Copy down all of the data underneath, exactly as shown.

[Opening Material shown section]

Lemma safe_if : safe (op_if c).
Proof. unfold op_if. vm_auto. Qed.
Lemma safe_not_if : safe (op_not_if c).
Proof. unfold op_not_if. vm_auto. Qed.
Lemma safe_else : safe op_else.
Proof. unfold op_else. vm_auto. Qed.
Lemma safe_end_if : safe op_end_if.
Proof. unfold op_end_if. vm_auto. Qed.
Lemma safe_verify : safe op_verify.
Proof. unfold op_verify. vm_auto. Qed.
Lemma safe_to_alt : safe op_to_alt_stack.
Proof. unfold op_to_alt_stack. vm_auto. Qed.
Lemma safe_from_alt : safe op_from_alt_stack.
Proof. unfold op_from_alt_stack. vm_auto. Qed.
Lemma safe_depth : safe op_depth.
Proof. unfold op_depth. vm_auto. Qed.

Lemma state_ok_set_dstack n k s d :
  OK n s → stack_ok c k d → (n ≤ 9)%nat → (k ≤ 9)%nat → OK 9 (set_dstack d s).
Proof.
  intros (_ & Ha & Hrest) Hd Hn Hk.
  split_and!; [eapply stack_ok_mono; [|exact Hd]; lia|eapply stack_ok_mono; [|exact Ha]; lia|apply Hrest..].
Qed.

(** Operations on the data stack alone. *)
Lemma safe_dstack (m : stackM ()) k φ :
  (k ≤ 9)%nat → triple (stack_ok c 0) m (λ a s, φ a ∧ stack_ok c k s) → safe (on_dstack m).
Proof.
  intros Hk Hm. eapply triple_post; [eapply on_dstack_spec; [|exact Hm]; lia|].
  intros a s [_ Hs]. eapply state_ok_mono; [|exact Hs]. lia.
Qed.

Lemma safe_drop k : safe (on_dstack (drop_items k)).
Proof. eapply safe_dstack; [|apply drop_items_spec]. lia. Qed.
Lemma safe_dup k : (k ≤ 3)%nat → safe (on_dstack (dup_items k)).
Proof. intros. eapply safe_dstack; [|apply dup_items_spec]; lia. Qed.
Lemma safe_over k : (k ≤ 3)%nat → safe (on_dstack (over_items k)).
Proof. intros. eapply safe_dstack; [|apply over_items_spec]; lia. Qed.
Lemma safe_rot k : safe (on_dstack (rot_items k)).
Proof. eapply safe_dstack; [|apply rot_items_spec]. lia. Qed.
Lemma safe_swap k : safe (on_dstack (swap_items k)).
Proof. eapply safe_dstack; [|apply swap_items_spec]. lia. Qed.

Lemma peek_1_spec n : triple (OK n) (on_dstack (peek_raw 1)) (λ l s, (length l = 1%nat ∧ Forall (entry_ok c) l) ∧ OK n s).
Proof. apply on_dstack_spec; [done|]. apply peek_raw_spec. Qed.

Lemma deserialize_bool_no_panic v : is_bytes v → deserialize_bool v ≠ Panic.
Proof. intros Hv. destruct (deserialize_bool_spec v Hv) as (b & -> & _). done. Qed.

Lemma arr1_vm_spec {A} n (l : list A) (Q : A → Prop) :
  length l = 1%nat → Forall Q l → triple (OK n) (arr1 l) (λ a s, Q a ∧ OK n s).
Proof. apply arr1_spec. Qed.

Lemma safe_if_dup : safe op_if_dup.
Proof.
  unfold op_if_dup. eapply triple_bind; [apply peek_1_spec|]. intros l. apply triple_pure. intros [Hl Hf].
  eapply triple_bind; [by apply (arr1_vm_spec 0 l (entry_ok c))|]. intros x. apply triple_pure. intros Hx.
  pose proof (deserialize_bool_no_panic x (entry_bytes _ _ Hx)). vm_auto.
Qed.

(** The depth of the data stack, remembered. *)
Lemma gets_depth_spec n :
  triple (E := TxScriptError) (OK n) (gets (λ s, depth (dstack s))) (λ len s, len = depth (dstack s) ∧ OK n s).
Proof. by intros s Hs. Qed.

Lemma dstack_at_spec n i :
  triple (λ s, (i < depth (dstack s))%nat ∧ OK n s) (dstack_at i) (λ x s, entry_ok c x ∧ OK n s).
Proof.
  intros s [Hi Hs]. unfold dstack_at. destruct (lookup_lt_is_Some_2 (inner (dstack s)) i Hi) as [x Hx].
  rewrite Hx. split; [|done]. destruct Hs as ((_ & Hf & _) & _). exact (Forall_lookup_1 _ _ _ _ Hf Hx).
Qed.

Lemma safe_nip : safe op_nip.
Proof.
  unfold op_nip. eapply triple_bind; [apply gets_depth_spec|]. intros len s [Hlen Hs].
  destruct (Nat.leb_spec 2 len) as [Hle|]; [|done]. unfold mbind, stm_mbind, on_dstack, zoom, stack_remove.
  destruct (lookup_lt_is_Some_2 (inner (dstack s)) (len - 2)) as [x Hx]; [unfold depth in Hlen; lia|].
  rewrite Hx. simpl. pose proof Hs as (Hd & _). pose proof Hd as (_ & Hf & _).
  apply (state_ok_set_dstack 0 0 s); [done| |lia|lia]. apply stack_ok_set_inner; [done|].
  apply Forall_app. split; [by apply Forall_take|by apply Forall_drop].
Qed.

Lemma safe_pick : safe op_pick.
Proof.
  unfold op_pick. eapply triple_bind; [apply pop_i32_1_spec|]. intros loc. apply triple_pure. intros _.
  eapply triple_bind; [apply gets_depth_spec|]. intros len.
  destruct (_ || _) eqn:Hr; [apply triple_throw|]. apply orb_false_iff in Hr as [H1%Z.ltb_ge H2%Z.leb_gt].
  eapply triple_bind.
  { eapply triple_conseq; [apply dstack_at_spec| |by intros a s Ha; exact Ha].
    intros s [-> Hs]. split; [lia|exact Hs]. }
  intros x. apply triple_pure. intros Hx. vm_auto.
Qed.

Lemma safe_roll : safe op_roll.
Proof.
  unfold op_roll. eapply triple_bind; [apply pop_i32_1_spec|]. intros loc. apply triple_pure. intros _.
  eapply triple_bind; [apply gets_spec|]. intros len. apply triple_pure. intros _.
  destruct (_ || _); [apply triple_throw|]. eapply safe_dstack; [|apply roll_spec]. lia.
Qed.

[Closing Material shown section]

• Problem solution:
Lemma safe_if : safe (op_if c).
Proof. unfold op_if. vm_auto. Qed.
Lemma safe_not_if : safe (op_not_if c).
Proof. unfold op_not_if. vm_auto. Qed.
Lemma safe_else : safe op_else.
Proof. unfold op_else. vm_auto. Qed.
Lemma safe_end_if : safe op_end_if.
Proof. unfold op_end_if. vm_auto. Qed.
Lemma safe_verify : safe op_verify.
Proof. unfold op_verify. vm_auto. Qed.
Lemma safe_to_alt : safe op_to_alt_stack.
Proof. unfold op_to_alt_stack. vm_auto. Qed.
Lemma safe_from_alt : safe op_from_alt_stack.
Proof. unfold op_from_alt_stack. vm_auto. Qed.
Lemma safe_depth : safe op_depth.
Proof. unfold op_depth. vm_auto. Qed.

Lemma state_ok_set_dstack n k s d :
  OK n s → stack_ok c k d → (n ≤ 9)%nat → (k ≤ 9)%nat → OK 9 (set_dstack d s).
Proof.
  intros (_ & Ha & Hrest) Hd Hn Hk.
  split_and!; [eapply stack_ok_mono; [|exact Hd]; lia|eapply stack_ok_mono; [|exact Ha]; lia|apply Hrest..].
Qed.

(** Operations on the data stack alone. *)
Lemma safe_dstack (m : stackM ()) k φ :
  (k ≤ 9)%nat → triple (stack_ok c 0) m (λ a s, φ a ∧ stack_ok c k s) → safe (on_dstack m).
Proof.
  intros Hk Hm. eapply triple_post; [eapply on_dstack_spec; [|exact Hm]; lia|].
  intros a s [_ Hs]. eapply state_ok_mono; [|exact Hs]. lia.
Qed.

Lemma safe_drop k : safe (on_dstack (drop_items k)).
Proof. eapply safe_dstack; [|apply drop_items_spec]. lia. Qed.
Lemma safe_dup k : (k ≤ 3)%nat → safe (on_dstack (dup_items k)).
Proof. intros. eapply safe_dstack; [|apply dup_items_spec]; lia. Qed.
Lemma safe_over k : (k ≤ 3)%nat → safe (on_dstack (over_items k)).
Proof. intros. eapply safe_dstack; [|apply over_items_spec]; lia. Qed.
Lemma safe_rot k : safe (on_dstack (rot_items k)).
Proof. eapply safe_dstack; [|apply rot_items_spec]. lia. Qed.
Lemma safe_swap k : safe (on_dstack (swap_items k)).
Proof. eapply safe_dstack; [|apply swap_items_spec]. lia. Qed.

Lemma peek_1_spec n : triple (OK n) (on_dstack (peek_raw 1)) (λ l s, (length l = 1%nat ∧ Forall (entry_ok c) l) ∧ OK n s).
Proof. apply on_dstack_spec; [done|]. apply peek_raw_spec. Qed.

Lemma deserialize_bool_no_panic v : is_bytes v → deserialize_bool v ≠ Panic.
Proof. intros Hv. destruct (deserialize_bool_spec v Hv) as (b & -> & _). done. Qed.

Lemma arr1_vm_spec {A} n (l : list A) (Q : A → Prop) :
  length l = 1%nat → Forall Q l → triple (OK n) (arr1 l) (λ a s, Q a ∧ OK n s).
Proof. apply arr1_spec. Qed.

Lemma safe_if_dup : safe op_if_dup.
Proof.
  unfold op_if_dup. eapply triple_bind; [apply peek_1_spec|]. intros l. apply triple_pure. intros [Hl Hf].
  eapply triple_bind; [by apply (arr1_vm_spec 0 l (entry_ok c))|]. intros x. apply triple_pure. intros Hx.
  pose proof (deserialize_bool_no_panic x (entry_bytes _ _ Hx)). vm_auto.
Qed.

(** The depth of the data stack, remembered. *)
Lemma gets_depth_spec n :
  triple (E := TxScriptError) (OK n) (gets (λ s, depth (dstack s))) (λ len s, len = depth (dstack s) ∧ OK n s).
Proof. by intros s Hs. Qed.

Lemma dstack_at_spec n i :
  triple (λ s, (i < depth (dstack s))%nat ∧ OK n s) (dstack_at i) (λ x s, entry_ok c x ∧ OK n s).
Proof.
  intros s [Hi Hs]. unfold dstack_at. destruct (lookup_lt_is_Some_2 (inner (dstack s)) i Hi) as [x Hx].
  rewrite Hx. split; [|done]. destruct Hs as ((_ & Hf & _) & _). exact (Forall_lookup_1 _ _ _ _ Hf Hx).
Qed.

Lemma safe_nip : safe op_nip.
Proof.
  unfold op_nip. eapply triple_bind; [apply gets_depth_spec|]. intros len s [Hlen Hs].
  destruct (Nat.leb_spec 2 len) as [Hle|]; [|done]. unfold mbind, stm_mbind, on_dstack, zoom, stack_remove.
  destruct (lookup_lt_is_Some_2 (inner (dstack s)) (len - 2)) as [x Hx]; [unfold depth in Hlen; lia|].
  rewrite Hx. simpl. pose proof Hs as (Hd & _). pose proof Hd as (_ & Hf & _).
  apply (state_ok_set_dstack 0 0 s); [done| |lia|lia]. apply stack_ok_set_inner; [done|].
  apply Forall_app. split; [by apply Forall_take|by apply Forall_drop].
Qed.

Lemma safe_pick : safe op_pick.
Proof.
  unfold op_pick. eapply triple_bind; [apply pop_i32_1_spec|]. intros loc. apply triple_pure. intros _.
  eapply triple_bind; [apply gets_depth_spec|]. intros len.
  destruct (_ || _) eqn:Hr; [apply triple_throw|]. apply orb_false_iff in Hr as [H1%Z.ltb_ge H2%Z.leb_gt].
  eapply triple_bind.
  { eapply triple_conseq; [apply dstack_at_spec| |by intros a s Ha; exact Ha].
    intros s [-> Hs]. split; [lia|exact Hs]. }
  intros x. apply triple_pure. intros Hx. vm_auto.
Qed.

Lemma safe_roll : safe op_roll.
Proof.
  unfold op_roll. eapply triple_bind; [apply pop_i32_1_spec|]. intros loc. apply triple_pure. intros _.
  eapply triple_bind; [apply gets_spec|]. intros len. apply triple_pure. intros _.
  destruct (_ || _); [apply triple_throw|]. eapply safe_dstack; [|apply roll_spec]. lia.
Qed.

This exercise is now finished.